The idea is that we run Ubuntu (or any Linux disto) within a VMware machine (I assume the free VMware player would work for this, but i'm using VMware workstation). We then install the free X server Xming and use that to start X applications from the Ubuntu machine. In reality I use this for two main reasons - running Emacs with a Linux backend and controlling ssh tunnels. I can do both of these things natively in Windows or using Cygwin but both are painful in real life. And if all your live deployments have Ubuntu at the backend, you really want the same for your development environment.

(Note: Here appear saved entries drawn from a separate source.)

(** The position [i], taken for a pop of [x]. *)
Definition popping (t : nat) (i : Z) (x : list Z) (q : mpmc_queue) (g : ghost) : Prop :=
  0 ≤ i ∧ temp_head q ≤ i ∧ pops g !! Z.to_nat i = Some t ∧ ∃ u, hist g !! Z.to_nat i = Some (u, x).

Lemma popping_rely t i x q g q1 g1 :
  popping t i x q g → rely t q g q1 g1 → popping t i x q1 g1.
Proof.
  intros (Hi0 & Ht & Hp & u & Hx) HR. destruct (rely_hist _ _ _ _ _ HR) as (K & HK & _).
  destruct (rely_pops _ _ _ _ _ HR) as (L & HL & _). split_and!; [done| | |exists u].
  - by apply (rely_pop _ _ _ _ _ HR).
  - rewrite HL. by apply lookup_app_l_Some.
  - rewrite HK. by apply lookup_app_l_Some.
Qed.

Lemma popping_slot n q g t i x : inv n q g → popping t i x q g → slot q i = Ret x.
Proof.
  intros Hi (? & ? & Hp & u & Hx). apply (inv_slots _ _ _ Hi i u x); [|done].
  apply lookup_lt_Some in Hp. pose proof (inv_pops _ _ _ Hi) as Hl. unfold zlen in Hl.
  pose proof (inv_tail _ _ _ Hi). lia.
Qed.

(** ** The atomic steps *)

(** A failed or superfluous access. *)
Lemma step_nothing n q g t : inv n q g → inv (S n) q g ∧ keeps rely t q g q g.
Proof. intros Hi. split; [by apply inv_next|]. intros u _. apply rely_reflexive. Qed.

Lemma step_take_push n q g t x c P C :
  inv n q g → (t < N)%nat → zlen x = cell q → temp_tail q < temp_head q + size q →
  owns t c P C None None q g →
  let q' := with_temp_tail q (temp_tail q + 1) in
  let g' := mkGhost (hist g ++ [(t, x)]) (pops g) in
  inv (S n) q' g' ∧ keeps rely t q g q' g' ∧
  owns t c (P ++ [x]) C (Some (temp_tail q)) None q' g' ∧ pushing t (temp_tail q) x 0 q' g'.
Proof.
  intros Hi HtN Hx Hroom Hown q' g'. pose proof (inv_hist _ _ _ Hi) as Hlen.
  pose proof (inv_pops _ _ _ Hi) as Hplen. destruct Hi as [? ? ? ? ? ? ? ? ? ? _ ? Ho ? Hsl].
  assert (0 ≤ temp_tail q) by lia. unfold zlen in Hlen.
  assert ((hist g ++ [(t, x)]) !! Z.to_nat (temp_tail q) = Some (t, x)) as Hnew.
  { apply list_lookup_middle. lia. }
  split_and!.
  - split; try done; simpl; [lia|lia|lia|rewrite zlen_app; unfold zlen; simpl; lia| |].
    + apply Forall_app. split; [done|]. by repeat constructor.
    + intros i u y Hiy Hy. apply (Hsl i u y); [done|]. rewrite lookup_app_l in Hy by lia. done.
  - intros u Hu. split; simpl; try done; [lia| |].
    + exists [(t, x)]. split; [done|]. repeat constructor. simpl. congruence.
    + exists []. by rewrite app_nil_r.
  - destruct Hown as [? ? HP HC Hpush Hpop]. split; simpl; try done.
    + rewrite length_app. simpl. lia.
    + unfold pushed_by in *. simpl. rewrite filter_app, fmap_app, HP. f_equal.
      by rewrite filter_cons_True.
    + unfold popped_by in *. simpl. rewrite fmap_app, zip_app_r; [done|]. by rewrite length_fmap.
    + intros i y Hi0 Hy. apply lookup_app_Some in Hy as [Hy|[Hge Hy]].
      * destruct (Hpush i y Hi0 Hy); [by left|done].
      * right. f_equal. apply lookup_lt_Some in Hy. simpl in Hy. lia.
  - pose proof (Z.mod_pos_bound (temp_tail q) (size q) ltac:(lia)).
    split_and!; simpl; try done; try lia. rewrite !rd_range_nil; [done|lia|nia].
Qed.

Lemma pushing_bounds n q g t i x k :
  inv n q g → pushing t i x k q g →
  0 ≤ i < temp_tail q ∧ i < temp_head q + size q ∧ zlen x = cell q ∧ 0 ≤ i mod size q < size q ∧
  ∀ j, 0 ≤ j < cell q → 0 ≤ cell q * (i mod size q) + j < zlen (base q).
Proof.
  intros Hi (Hi0 & _ & Hx & _ & _). pose proof (inv_hist _ _ _ Hi) as Hl. unfold zlen in Hl.
  pose proof (inv_size _ _ _ Hi). pose proof (inv_lap _ _ _ Hi). pose proof (inv_base _ _ _ Hi).
  pose proof (Z.mod_pos_bound i (size q) ltac:(lia)).
  pose proof (inv_owners _ _ _ Hi) as Ho. rewrite Forall_lookup in Ho. destruct (Ho _ _ Hx) as [_ ?].
  apply lookup_lt_Some in Hx. split_and!; try lia; try done. intros j Hj. nia.
Qed.

(** A byte of one's own slot does not touch the others'. *)
Lemma other_slot q i j k b :
  0 < size q → 0 ≤ k < cell q → i ≠ j → i < j + size q → j < i + size q →
  slot (with_base q (<[Z.to_nat (cell q * (i mod size q) + k) := b]> (base q))) j = slot q j.
Proof.
  intros Hs Hk Hne Hij Hji. unfold slot. simpl.
  pose proof (Z.mod_pos_bound i (size q) Hs). pose proof (Z.mod_pos_bound j (size q) Hs).
  assert (i mod size q ≠ j mod size q) as Hmod.
  { intros Heq. assert ((i - j) mod size q = 0) as Hz.
    { rewrite Zminus_mod, Heq, Z.sub_diag. by rewrite Zmod_0_l. }
    assert ((j - i) mod size q = 0) as Hz'.
    { rewrite Zminus_mod, <- Heq, Z.sub_diag. by rewrite Zmod_0_l. }
    destruct (decide (i < j)); [rewrite Z.mod_small in Hz' by lia|rewrite Z.mod_small in Hz by lia]; lia. }
  apply rd_range_insert_ne; [nia|]. destruct (decide (i mod size q < j mod size q)); [left|right]; nia.
Qed.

First thing you need to do is install Linux on your Vmware machine. I use the Hardy Heron server install as it's a lot lighter than the desktop and we don't want to run a linux desktop anyway. Yes, a desktop inside a desktop could be construed as cool for the first day or so if you have never done it before but it soon becomes a pain in the arse. There are some other versions of Ubuntu which are even more stripped down but we use Ubuntu Server for our normal server installs so I went with that.

My Vista laptop has 2GB of RAM and is dual core. In the VM I assign both processors and 512MB of memory. I also preallocated the disk to try and eek some more performance out of it (60GB in this case). See my comments later on performance. For networking I used Host. If you are moving your laptop around a lot this may be a small pain as you'll need to keep an eye on the ip address your VM is given each time. Probably better solutions for this.

Make sure you install the ssh server. On Gutsy and Hardy it's an option you get at the end of the install process. Otherwise "apt-get install openssh-server".

On Hardy Heron default server install, once it's up and running, the important setting to change is

   /etc/ssh/sshd_config


add the entry

   X11UserLocalhost yes


and then do

   apt-get install xauth

Now install Xming and Putty. We'll use Putty to ssh into VMware and launch our apps. The settings you need in Putty are wonderfully described here along with other useful troubleshooting tips which may be of use if you are not going the Ubuntu route. On Ubuntu I just needed to do what I've described above.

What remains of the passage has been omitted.